WORK INSTRUCTION — Print the line containing "(VNum y) ->" and every line after it exactly as written, through the end of the records.

=== PROVIDED MATERIAL ===

Definition spec_float_of_Z (z : Z) : spec_float :=
  match z with
  | Zpos p => S754_finite false p 0
  | Zneg p => S754_finite true p 0
  | Z0 => S754_zero false
  end.

(** [100 * (1 - p / m)] in [SpecFloat]. *)
Definition spec_float_health (p m : Z) : spec_float :=
  SFmul 53 1024 (spec_float_of_Z 100)
    (SFsub 53 1024 (spec_float_of_Z 1)
       (SFdiv 53 1024 (spec_float_of_Z p) (spec_float_of_Z m))).

Definition agrees_with_spec_float (p m : Z) : bool :=
  Qeq_bool (Q_of_spec_float
              (SFdiv 53 1024 (spec_float_of_Z p) (spec_float_of_Z m)))
           (int_true_div p m)
  && Qeq_bool (Q_of_spec_float (spec_float_health p m))
              (float_mul 100 (float_sub 1 (int_true_div p m))).

(** Number of decimal digits of a positive integer. *)
Definition digits10 (n : Z) : Z := Z.of_nat (String.length (str_Z n)).

(** The decade of a positive rational: the [k] with [10^k <= x < 10^(k+1)]. *)
Definition decade (x : Q) : Z :=
  let k := (digits10 (Qnum x) - digits10 (Zpos (Qden x)))%Z in
  if Qle_bool (pow10 (k + 1)) x then (k + 1)%Z
  else if Qle_bool (pow10 k) x then k else (k - 1)%Z.

(** Rounding of a non-negative rational to 28 significant decimal digits,
    ties to even: the default [decimal] context. *)
Definition rnd_dec28 (x : Q) : Q :=
  match Qcompare x 0 with
  | Gt => let e := (decade x - 27)%Z in
          Qred (inject_Z (Qround_half_even (x / pow10 e)) * pow10 e)
  | _ => 0
  end.

Close Scope Q_scope.

(** ** ASCII instances of the character tables

    [str.lower], [str.isspace] and [int(str)] depend on the Unicode database
    of the interpreter: the model takes them as parameters.  The instances
    below are their restrictions to ASCII text; the examples run on them. *)

Definition ascii_lower_char (a : ascii) : ascii :=
  let n := nat_of_ascii a in
  if (65 <=? n)%nat && (n <=? 90)%nat then ascii_of_nat (n + 32) else a.

Fixpoint ascii_lower (s : string) : string :=
  match s with
  | EmptyString => EmptyString
  | String a s' => String (ascii_lower_char a) (ascii_lower s')
  end.

Definition ascii_isspace (a : ascii) : bool :=
  let n := nat_of_ascii a in
  ((9 <=? n)%nat && (n <=? 13)%nat) || ((28 <=? n)%nat && (n <=? 32)%nat).

Definition digit_value (a : ascii) : option Z :=
  let n := nat_of_ascii a in
  if (48 <=? n)%nat && (n <=? 57)%nat then Some (Z.of_nat (n - 48)) else None.

(** Decimal digits, with single underscores allowed between two digits.
    [seen] tells whether the previous character was a digit. *)
Fixpoint digits_value (acc : Z) (seen : bool) (s : string) : option Z :=
  match s with
  | EmptyString => if seen then Some acc else None
  | String a s' =>
      match digit_value a with
      | Some d => digits_value (10 * acc + d) true s'
      | None =>
          if Ascii.eqb a "_" && seen then digits_value acc false s' else None
      end
  end.

(** [int(s)] on an ASCII string without surrounding blanks: an optional sign
    and a non-empty digit string. *)
Definition ascii_int (s : string) : option Z :=
  match s with
  | String "-" s' => option_map Z.opp (digits_value 0 false s')
  | String "+" s' => digits_value 0 false s'
  | _ => digits_value 0 false s
  end.

(** [hashlib.sha1] is a parameter as well; the examples take the identity,
    which is injective as a digest is expected to be. *)
Definition toy_sha1 (data : string) : string := data.

(** * The program *)

(** The services of the interpreter the program is run by. *)
Class Python := {
  (** [str.lower]. *)
  lower : string -> string;
  (** [str.isspace] on one character: what [str.strip] and [str.split]
      remove. *)
  isspace : ascii -> bool;
  (** [int(s)] for a [str]; [None] when it raises [ValueError]. *)
  py_int : string -> option Z;
  (** [hashlib.sha1(data).hexdigest()]. *)
  sha1 : string -> string;
  (** The order in which a [set] built from the given strings is iterated.
      It depends on the string hashes of the running interpreter. *)
  set_iter : list string -> list string
}.

(** The interpreter of the examples: ASCII text, sets iterated in first-seen
    order. *)
Definition ascii_python : Python :=
  {| lower := ascii_lower;
     isspace := ascii_isspace;
     py_int := ascii_int;
     sha1 := toy_sha1;
     set_iter := distinct String.eqb |}.
(** ** Notions used to state further properties *)

(** The entries a test receives when it is created. *)
Definition creation_fields (t : test)
  : string * string * dict * string * string :=
  (test_id t, test_type t, scenario t, complexity t, created_at t).

(** The tests the calls of a history create, in the order of the calls
    (the dict built by [create_benchmark_test] does not depend on the
    registry). *)
Definition creations (cs : list call) : list test :=
  omap (fun c =>
          match c with
          | CreateBenchmarkTest ty sc cx clock now =>
              Some (create_benchmark_test init ty sc cx clock now).1
          | _ => None
          end) cs.

(** The whole seconds at which the calls of a history create tests. *)
Definition creation_seconds (cs : list call) : list Z :=
  omap (fun c =>
          match c with
          | CreateBenchmarkTest _ _ _ clock _ => Some (py_int clock)
          | _ => None
          end) cs.

(** An entry that holds a string. *)
Definition is_str (o : option value) : bool :=
  match o with
  | Some (VStr _) => true
  | _ => false
  end.

(** Two values [<] and [>] accept: two numbers or two strings. *)
Definition same_kind (a b : value) : bool :=
  match a, b with
  | VNum _, VNum _ => true
  | VStr _, VStr _ => true
  | _, _ => false
  end.

(** The two metric records can be compared: neither ["time_taken"] is a
    string, and the two ["accuracy_score"] entries (0 when missing) are of
    the same kind. *)
Definition comparable (a h : dict) : bool :=
  negb (is_str (a !! "time_taken")) &&
  negb (is_str (h !! "time_taken")) &&
  same_kind (default (VNum 0) (a !! "accuracy_score"))
            (default (VNum 0) (h !! "accuracy_score")).

(** What holds of every test of a registry that calls have led to. *)
Definition consistent (t : test) : Prop :=
  (forall c, comparison t = Some c ->
     is_Some (ai_results t) /\ is_Some (human_results t) /\
     status t = "completed" /\ overall_winner c = "AI") /\
  (forall a, ai_results t = Some a ->
     exists elapsed, a = ai_result (test_type t) elapsed) /\
  (is_Some (ai_completed_at t) <-> is_Some (ai_results t)) /\
  (is_Some (human_completed_at t) <-> is_Some (human_results t)).

Module MoreExamples.

(** A human record whose time is text. *)
Definition human_text : dict :=
  <["time_taken" := VStr "three hours"]> {[ "accuracy_score" := VNum 0.95 ]}.

(** An AI result with a time of zero seconds. *)
Definition ai_instant : dict := ai_result "tax_preparation" 0.

(** The simulated result of a research test that took a minute: it has
    no accuracy score. *)
Definition research_60 : dict := ai_result "research" 60.

(** A human record without a time. *)
Definition human_no_time : dict := {[ "accuracy_score" := VNum 0.95 ]}.

(** A test of a type the simulation does not know, then its AI run. *)
Definition unknown_created : BenchmarkingSystem :=
  step init (CreateBenchmarkTest "payroll" ∅ "low" 1700000000.2 Examples.stamp0).

Definition unknown_ai_done : BenchmarkingSystem :=
  step unknown_created (RunAiBenchmark Examples.the_id ∅ 5 Examples.stamp2).

(** A research test with its AI run. *)
Definition research_ai_done : BenchmarkingSystem :=
  run init [CreateBenchmarkTest "research" ∅ "high" 1700000000.2 Examples.stamp0;
            RunAiBenchmark Examples.the_id ∅ 5 Examples.stamp2].

(** A history with two creations and two recordings. *)
Definition history : list call :=
  [CreateBenchmarkTest "tax_preparation" ∅ "high" 1700000000.2 Examples.stamp0;
   RunAiBenchmark Examples.the_id ∅ 5 Examples.stamp2;
   CreateBenchmarkTest "research" ∅ "high" 1700000100.9 Examples.stamp2;
   RecordHumanResults Examples.the_id Examples.human_3h Examples.stamp3].

End MoreExamples.

(** * Properties *)

(** ** Operators *)

Lemma Qltb_lt (x y : Q) : Qltb x y = true <-> x < y.
Proof.
  unfold Qltb. rewrite negb_true_iff. split.
  - intros H. apply Qnot_le_lt. intros Hle.
    apply Qle_bool_iff in Hle. congruence.
  - intros H. destruct (Qle_bool y x) eqn:E; [|reflexivity].
    apply Qle_bool_iff in E. exfalso. exact (Qlt_not_le _ _ H E).
Qed.

Lemma Qltb_nlt (x y : Q) : Qltb x y = false <-> ~ x < y.
Proof.
  rewrite <- Qltb_lt. destruct (Qltb x y); split; congruence.
Qed.

Lemma rbind_Ok {A B : Type} (r : result A) (k : A -> result B) (b : B) :
  rbind r k = Ok b -> exists a, r = Ok a /\ k a = Ok b.
Proof. destruct r as [a|e]; simpl; [eauto | discriminate]. Qed.

Lemma get_Some (d : dict) (k : string) (dflt v : value) :
  d !! k = Some v -> get (Some d) k dflt = Ok v.
Proof. intros H. simpl. by rewrite H. Qed.

(** ** Lookup by id *)

Lemma _get_test_Some self id i t :
  _get_test self id = Some (i, t) ->
  tests self !! i = Some t /\ test_id t = id.
Proof.
  unfold _get_test. intros H. apply list_find_Some in H. tauto.
Qed.

Lemma _get_test_None self id :
  _get_test self id = None <-> forall t, t ∈ tests self -> test_id t <> id.
Proof.
  unfold _get_test. rewrite list_find_None, Forall_forall. reflexivity.
Qed.

Lemma lookup_store_eq self i t t0 :
  tests self !! i = Some t0 -> tests (store self i t) !! i = Some t.
Proof.
  intros H. simpl. apply list_lookup_insert_eq. by eapply lookup_lt_Some.
Qed.

Lemma lookup_store_ne self i j t :
  i <> j -> tests (store self i t) !! j = tests self !! j.
Proof. intros H. simpl. by apply list_lookup_insert_ne. Qed.

(** ** Unknown identifiers *)

(** C10. When no test of the registry carries the id, [run_ai_benchmark]
    and [record_human_results] both return the dict
    [{"error": "Test not found"}] and leave the registry as it was: the
    same list of tests, with every field of every test unchanged. *)
Theorem unknown_id_no_effect self id ai_agents elapsed hr now :
  (forall t, t ∈ tests self -> test_id t <> id) ->
  run_ai_benchmark self id ai_agents elapsed now = (not_found, self) /\
  record_human_results self id hr now = (Ok (ErrorDict not_found), self) /\
  not_found !! "error" = Some (VStr "Test not found").
Proof.
  intros Hid. apply _get_test_None in Hid.
  unfold run_ai_benchmark, record_human_results. rewrite Hid.
  repeat split.
Qed.

Lemma unknown_id_no_effect_witness :
  run_ai_benchmark Examples.created "bench_42" ∅ 5 Examples.stamp2
    = (not_found, Examples.created) /\
  record_human_results Examples.created "bench_42" Examples.human_3h Examples.stamp2
    = (Ok (ErrorDict not_found), Examples.created).
Proof.
  destruct (unknown_id_no_effect Examples.created "bench_42" ∅ 5
              Examples.human_3h Examples.stamp2) as (H1 & H2 & _).
  - intros t Ht. apply list_elem_of_In in Ht. simpl in Ht.
    destruct Ht as [<-|[]]. vm_compute. discriminate.
  - split; [exact H1 | exact H2].
Defined.

(** ** The comparison *)

Ltac invert_binds H :=
  repeat (apply rbind_Ok in H; destruct H as (? & ? & H)).

(** C5. Whatever the two metric records are, a comparison that is
    computed has ["AI"] as its [overall_winner]. *)
Theorem overall_winner_fixed t c :
  _calculate_comparison t = Ok c -> overall_winner c = "AI".
Proof.
  intros H. unfold _calculate_comparison in H.
  invert_binds H. injection H as <-. reflexivity.
Qed.

Lemma overall_winner_fixed_witness :
  exists c,
    _calculate_comparison (Examples.test_with Examples.tie Examples.tie) = Ok c /\
    speed_advantage c = "Human" /\
    winner (accuracy_comparison c) = "Human" /\
    overall_winner c = "AI".
Proof.
  eexists. split; [vm_compute; reflexivity|].
  split; [reflexivity|]. split; [reflexivity|].
  apply (overall_winner_fixed (Examples.test_with Examples.tie Examples.tie)).
  vm_compute. reflexivity.
Defined.

Lemma py_max_num (x f : Q) : py_max (VNum x) (VNum f) = Ok (VNum (Qmax x f)).
Proof.
  unfold py_max, py_gt. cbn [rbind]. f_equal.
  unfold Qmax, GenericMinMax.gmax.
  destruct (Qltb x f) eqn:E.
  - apply Qltb_lt in E. rewrite (proj1 (Qlt_alt _ _) E). reflexivity.
  - apply Qltb_nlt in E. destruct (x ?= f)%Q eqn:C; try reflexivity.
    exfalso. apply E. by apply Qlt_alt.
Qed.

Lemma floor_positive (x : Q) : 0 < Qmax x 0.1.
Proof.
  apply Qlt_le_trans with (y := 0.1); [reflexivity | apply Q.le_max_r].
Qed.

Lemma floor_nonzero (x : Q) : Qeq_bool (Qmax x 0.1) 0 = false.
Proof.
  destruct (Qeq_bool (Qmax x 0.1) 0) eqn:E; [|reflexivity].
  apply Qeq_bool_iff in E. pose proof (floor_positive x) as H.
  rewrite E in H. discriminate H.
Qed.

(** The speed entries of a computed comparison, when both records hold a
    numeric ["time_taken"]. *)
Lemma calc_times t a h x y c :
  ai_results t = Some a -> human_results t = Some h ->
  a !! "time_taken" = Some (VNum x) -> h !! "time_taken" = Some (VNum y) ->
  _calculate_comparison t = Ok c ->
  speed_advantage c = (if Qltb x y then "AI" else "Human") /\
  speed_multiplier c = y / Qmax x 0.1.
Proof.
  intros Ha Hh Hx Hy H. unfold _calculate_comparison in H.
  rewrite Ha, Hh in H.
  rewrite !(get_Some a "time_taken" _ _ Hx),
          !(get_Some h "time_taken" _ _ Hy) in H.
  cbn [rbind py_lt] in H. rewrite py_max_num in H.
  cbn [rbind py_truediv] in H. rewrite floor_nonzero in H.
  cbn [rbind] in H.
  invert_binds H. injection H as <-. simpl. done.
Qed.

===

TASK SOLUTION —
  a !! "time_taken" = Some (VNum x) -> h !! "time_taken" = Some (VNum y) ->
  _calculate_comparison t = Ok c ->
  speed_advantage c = (if Qltb x y then "AI" else "Human") /\
  speed_multiplier c = y / Qmax x 0.1.
Proof.
  intros Ha Hh Hx Hy H. unfold _calculate_comparison in H.
  rewrite Ha, Hh in H.
  rewrite !(get_Some a "time_taken" _ _ Hx),
          !(get_Some h "time_taken" _ _ Hy) in H.
  cbn [rbind py_lt] in H. rewrite py_max_num in H.
  cbn [rbind py_truediv] in H. rewrite floor_nonzero in H.
  cbn [rbind] in H.
  invert_binds H. injection H as <-. simpl. done.
Qed.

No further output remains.